Twist1 is crucial in patterning the cranial neural crest cells during frontonasal development

Mutations in TWIST1 are associated with Saethre-Chotzen and Sweeny-Cox syndromes with a range of craniofacial anomalies. In mouse, haploinsufficiency of Twist1 caused mild skull defects whereas Twist1 null embryos died during midgestation due to failure of neural tube closure and aberrant apoptosis of cranial neural crest cells (CNCCs). Tissue-specific inactivation of Twist1 in premigratory CNCCs disrupted epithelial-mesenchymal transition during CNCC delamination.

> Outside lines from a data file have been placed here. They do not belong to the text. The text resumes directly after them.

Lemma select_node_spec uuid newIP nodes selected r :
  select_node uuid newIP selected nodes = Ok r ->
  (forall n, n ∈ nodes -> Remnawave.node_UUID n <> uuid -> read_addr (Remnawave.node_Address n) <> Some newIP) /\
  (r = selected \/ exists n, r = Some n /\ n ∈ nodes /\ Remnawave.node_UUID n = uuid).
Proof.
  revert selected. induction nodes as [|x nodes IH]; intros selected; simpl.
  - intros [= <-]. split; [by intros n Hn%not_elem_of_nil|by left].
  - destruct (String.eqb_spec (Remnawave.node_UUID x) uuid) as [Hx|Hx]; simpl.
    + intros H. apply IH in H as [H1 H2]. split.
      * intros n [->|Hn]%elem_of_cons; [done|auto].
      * destruct H2 as [->|(n & -> & Hn & Hu)]; right; [exists x|exists n]; (split; [done|]); (split; [|done]); [by left|by right].
    + case_bool_decide as Hr; [done|]. intros H. apply IH in H as [H1 H2]. split.
      * intros n [->|Hn]%elem_of_cons; [by intros _|auto].
      * destruct H2 as [->|(n & -> & Hn & Hu)]; [by left|right]. exists n. split; [done|]. split; [by right|done].
Qed.
(** ** Effects *)
Inductive recE : Type -> Type :=
  | RecFindUnfinishedByPanel (panel : string) (limit : Z) : recE (result repoErr (list Deployment))
  | RecFindUnfinished (limit : Z) : recE (result repoErr (list Deployment))
  | RecGet (id : string) : recE (result repoErr Deployment)
  | RecSetNode (id uuid : string) : recE (result repoErr Deployment)
  | RecUpdateState (id : string) (p : UpdateDeploymentStateParams) : recE (result repoErr Deployment)
  | RecRecordStep (p : RecordStepParams) : recE (result repoErr Step)
  | RecGetNodes : recE (result remErr (list Node))
  | RecGetNode (uuid : string) : recE (result remErr Node)
  | RecFindZone (fqdn : string) : recE (result dnsErr ZoneMatch).

(** ** Pure parts *)

(** [safeNodeMessage]: the text is cut at 200 bytes. *)
Definition safeNodeMessage (value : option string) : string :=
  let fallback := "Deployment requires manual review" in
  match value with
  | None => fallback
  | Some value =>
    let message := TrimSpace (flatten_ws value) in
    if String.eqb message "" then fallback
    else if 200 <? str_len message then str_take 200 message else message
  end.

(** The test of the loop of [inspectExternalState]. *)
Definition exact_match (item : Deployment) (node : Node) : bool :=
  String.eqb (TrimSpace (Remnawave.node_Name node)) (NodeName item) &&
  match ParseAddr (TrimSpace (Remnawave.node_Address node)) with
  | Some address => IsValid address && bool_decide (Unmap address = Unmap (TargetVPSIP item))
  | None => false
  end.

(** The loops of [dnsContains]. *)
Definition zone_holds (zone : DnsBalancer.Zone) (target : Addr) : bool :=
  existsb (fun value => bool_decide (read_addr value = Some (Unmap target)))
    (elems (DnsBalancer.zone_IPs zone) ++ (DnsBalancer.zn_IP <$> elems (DnsBalancer.zone_Nodes zone))).

(** ** The service *)
Section Service.
Variable s : RecoveryService.

Notation M := (prog recE).

Definition manual (item : Deployment) (message : string) : M (result string Result) :=
  let message := safeNodeMessage (Some message) in
  updated ← call (RecUpdateState (ID item) (mkUpdateDeploymentStateParams StatusManualReview (CurrentStep item)
    (Some "MANUAL_REVIEW_REQUIRED") (Some message)));
  match updated with
  | Err _ => mret (Err "persist manual review state failed")
  | Ok _ => mret (Ok (mkResult (ID item) NeedsManualReview message))
  end.
Definition Readiness_ (sni : string) : M (result certErr Readiness) :=
  match canonicalSNI sni with
  | Err e => mret (Err e)
  | Ok domain =>
    loaded ← loadActive domain false;
    match loaded with
    | Err e => mret (if missing e then Ok ReadinessNotReady else Err e)
    | Ok (record, material) =>
      finally (_ ← observeExpiry (rec_SNI record) (rec_ExpiresAt record); mret (Ok ReadinessReady)) (call (MDestroy material))
    end
  end.

(** The loop over the results of a distribution: [Some failed], or [None] when
    a result could not be recorded. *)
Fixpoint record_results (domain version : string) (failed : bool) (results : list DistributionResult) : M (option bool) :=
  match results with
  | [] => mret (Some failed)
  | result :: results' =>
    let message := if succeeded result then "" else safeMessage (dres_SafeMessage result) in
    now ← call MNow;
    recorded ← call (MRecordDistribution (mkDistributionRecord domain version (tgt_DeploymentID (dres_Target result))
      (tgt_IP (dres_Target result)) (dres_Status result) message now));
    match recorded with
    | Some _ => mret None
    | None => record_results domain version (failed || negb (succeeded result)) results'
    end
  end.

Definition distributeTargets (domain version : string) (material : Material) (targets : list Target) : M (option certErr) :=
  if (length targets =? 0)%nat then mret None
  else if negb (mc_Distributor config) then
    mret (Some (safe "Certificate distributor is unavailable" (CertSentinel ErrDistributionFailed)))
  else
    results ← call (MDistribute domain material targets);
    recorded ← record_results domain version (negb (length results =? length targets)%nat) results;
    mret (match recorded with
          | None => Some (safe "Certificate distribution result could not be saved" (CertSentinel ErrPersistenceFailed))
          | Some true => Some (safe "Certificate distribution was incomplete" (CertSentinel ErrDistributionFailed))
          | Some false => None
          end).

(** The loops that record reviews: whether all of them were recorded. *)
Fixpoint record_reviews (review : Addr -> TargetReview) (ips : list Addr) : M bool :=
  match ips with
  | [] => mret true
  | ip :: ips' =>
    recorded ← call (MRecordTargetReview (review ip));
    match recorded with Some _ => mret false | None => record_reviews review ips' end
  end.

Definition resolve_failed (e : certErr) : certErr :=
  safe (SafeMessage e "Certificate distribution targets are unavailable") (CertSentinel ErrDistributionFailed).

Definition distribute (domain version : string) (material : Material) : M (option certErr) :=
  if negb (mc_Resolver config) then mret None
  else
    resolution ← call (MResolve domain);
    match resolution with
    | Err e => mret (Some (resolve_failed e))
    | Ok resolution =>
      if negb (length (Unmanaged resolution) =? 0)%nat then
        recorded ← record_reviews (manual_review domain) (Unmanaged resolution);
        mret (Some (if (recorded : bool)
          then safe "Certificate distribution requires review of unmanaged DNS targets" (CertSentinel ErrDistributionFailed)
          else safe "Certificate target review could not be saved" (CertSentinel ErrPersistenceFailed)))
      else distributeTargets domain version material (Managed resolution)
    end.
(* ===== verification/CertManagerFacts.v ===== *)
(** * What guards an activation

    Facts about every run of the certificate manager, whatever its
    dependencies answer: which versions can become active, and what the
    material that [Prepare] hands out is. *)

From S2P Require Import Prelude GoStrings GoText NetIP Effects CertTypes Certificates CertStore CertManager.

#[local] Open Scope Z_scope.

Section Facts.
Context {x509 : X509} (config : ManagerConfig).

Notation trace := (list (event mgrE)).

(** ** Evidence in a trace *)

(** The targets of a domain accepted the material: the resolver was asked, its
    unmanaged targets are none or were all acknowledged by an operator, and the
    distribution to the managed ones succeeded for each of them. *)
Definition distributed (past : trace) (domain : string) (m : Material) : Prop :=
  mc_Resolver config = false \/
  exists resolution, Ev (MResolve domain) (Ok resolution) ∈ past /\
    (Unmanaged resolution = [] \/
     exists operator, forall ip, ip ∈ Unmanaged resolution -> Ev (MRecordTargetReview (legacy_review domain operator ip)) None ∈ past) /\
    (Managed resolution = [] \/
     exists results, Ev (MDistribute domain m (Managed resolution)) results ∈ past /\
       length results = length (Managed resolution) /\ forall r, r ∈ results -> dres_Status r = DistributionSucceeded).

(** The material was validated for the domain at a time of the run. *)
Definition validated (past : trace) (domain : string) (m : Material) (info : Info) : Prop :=
  exists now, Ev MNow now ∈ past /\ Validate m domain now = Ok info.

(** A version may become active: its material is in the store, valid, and distributed. *)
Definition vouched (past : trace) (domain version : string) : Prop :=
  exists m info, validated past domain m info /\ distributed past domain m /\
    (Ev (MStage domain m) (Ok version) ∈ past \/ Ev (MLoad domain version) (Ok m) ∈ past).

(** A version was already the active one, of the metadata or of the store. *)
Definition was_active (past : trace) (domain version : string) : Prop :=
  (exists record, Ev (MGetActive domain) (Ok record) ∈ past /\ rec_ActiveVersion record = version) \/
  Ev (MActiveVersion domain) (Ok version) ∈ past.

(** The rule: the store's marker is only moved to a version that was active
    before or is vouched for; the metadata follow a vouched version, right
    after the store. *)
Definition activation_rule (past : trace) (ev : event mgrE) : Prop :=
  (fun X (e : mgrE X) => match e with
   | MActivate domain version => was_active past domain version \/ vouched past domain version
   | MActivateVersion domain version _ => vouched past domain version /\ last past = Some (Ev (MActivate domain version) None)
   | _ => True
   end) _ (ev_op ev).

Definition no_activation {X} (e : mgrE X) : bool :=
  match e with MActivate _ _ | MActivateVersion _ _ _ => false | _ => true end.

Lemma quiet_rule past ev : no_activation (ev_op ev) = true -> activation_rule past ev.
Proof. destruct ev as [X e x]. by destruct e. Qed.

Notation kept := (keeps activation_rule).

Lemma distributed_grows tr tr' domain m : grows tr tr' -> distributed tr domain m -> distributed tr' domain m.
Proof.
  intros Hg [H|(res & H1 & H2 & H3)]; [by left|right]. exists res. split; [by eapply grows_elem|]. split.
  - destruct H2 as [H2|(op & H2)]; [by left|right]. exists op. intros ip Hip. eapply grows_elem; [exact Hg|by apply H2].
  - destruct H3 as [H3|(rs & H3 & H4)]; [by left|right]. exists rs. split; [by eapply grows_elem|done].
Qed.

Lemma validated_grows tr tr' domain m info : grows tr tr' -> validated tr domain m info -> validated tr' domain m info.
Proof. intros Hg (now & H1 & H2). exists now. split; [by eapply grows_elem|done]. Qed.

Lemma vouched_grows tr tr' domain version : grows tr tr' -> vouched tr domain version -> vouched tr' domain version.
Proof.
  intros Hg (m & info & H1 & H2 & H3). exists m, info. split; [by eapply validated_grows|]. split; [by eapply distributed_grows|].
  destruct H3; [left|right]; by eapply grows_elem.
Qed.

Lemma was_active_grows tr tr' domain version : grows tr tr' -> was_active tr domain version -> was_active tr' domain version.
Proof.
  intros Hg [(record & H1 & H2)|H1]; [left|right; by eapply grows_elem]. exists record. split; [by eapply grows_elem|done].
Qed.

(** ** Programs without activations *)
Lemma wp_quiet {A} (p : prog mgrE A) tr :
  calls_only (@no_activation) p -> every activation_rule tr -> wp p tt tr (fun _ _ tr' => kept tr tr').
Proof. intros Hp. apply wp_keeps with (P := @no_activation); [done|]. intros. by apply quiet_rule. Qed.

Lemma kept_call {X} (e : mgrE X) x tr : no_activation e = true -> every activation_rule tr -> kept tr (tr ++ [Ev e x]).
Proof. intros He Ht. apply keeps_snoc; [done|by apply quiet_rule]. Qed.

Lemma record_results_quiet domain version failed results : calls_only (@no_activation) (record_results domain version failed results).
Proof.
  revert failed. induction results as [|r results IH]; intros failed; cbn [record_results]; [done|]. repeat calls_step. apply IH.
Qed.

Lemma record_reviews_quiet review ips : calls_only (@no_activation) (record_reviews review ips).
Proof. induction ips as [|ip ips IH]; cbn [record_reviews]; [done|]. repeat calls_step. apply IH. Qed.

Ltac mgr_calls := repeat first [apply record_results_quiet | apply record_reviews_quiet | calls_step].

Lemma observeExpiry_quiet sni expires : calls_only (@no_activation) (observeExpiry config sni expires).
Proof. unfold observeExpiry. mgr_calls. Qed.

Lemma distributeTargets_quiet domain version m targets : calls_only (@no_activation) (distributeTargets config domain version m targets).
Proof. unfold distributeTargets. mgr_calls. Qed.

Migrating CNCCs in the Twist1flox/flox; Wnt1-Cre embryos exhibited persistent expression of neuroectodermal markers and neural crest marker Sox10. Additionally, these mutants exhibit failure of activation of ectomesenchyme genes including Alx3 and Alx4. In this study, we aimed to show that Twist1 function is required in postmigratory CNCCs for their survival and ectomesenchymal differentiation. And to understand the role of Twist1 in postmigratory CNCCs patterning during frontonasal development we performed cell sorting from the frontonasal tissues at E9.25 and Bulk RNAseq revealed significant overexpression of the branchial arch marker genes in the frontonasal process of the Twist1 conditional mutant mice embryos.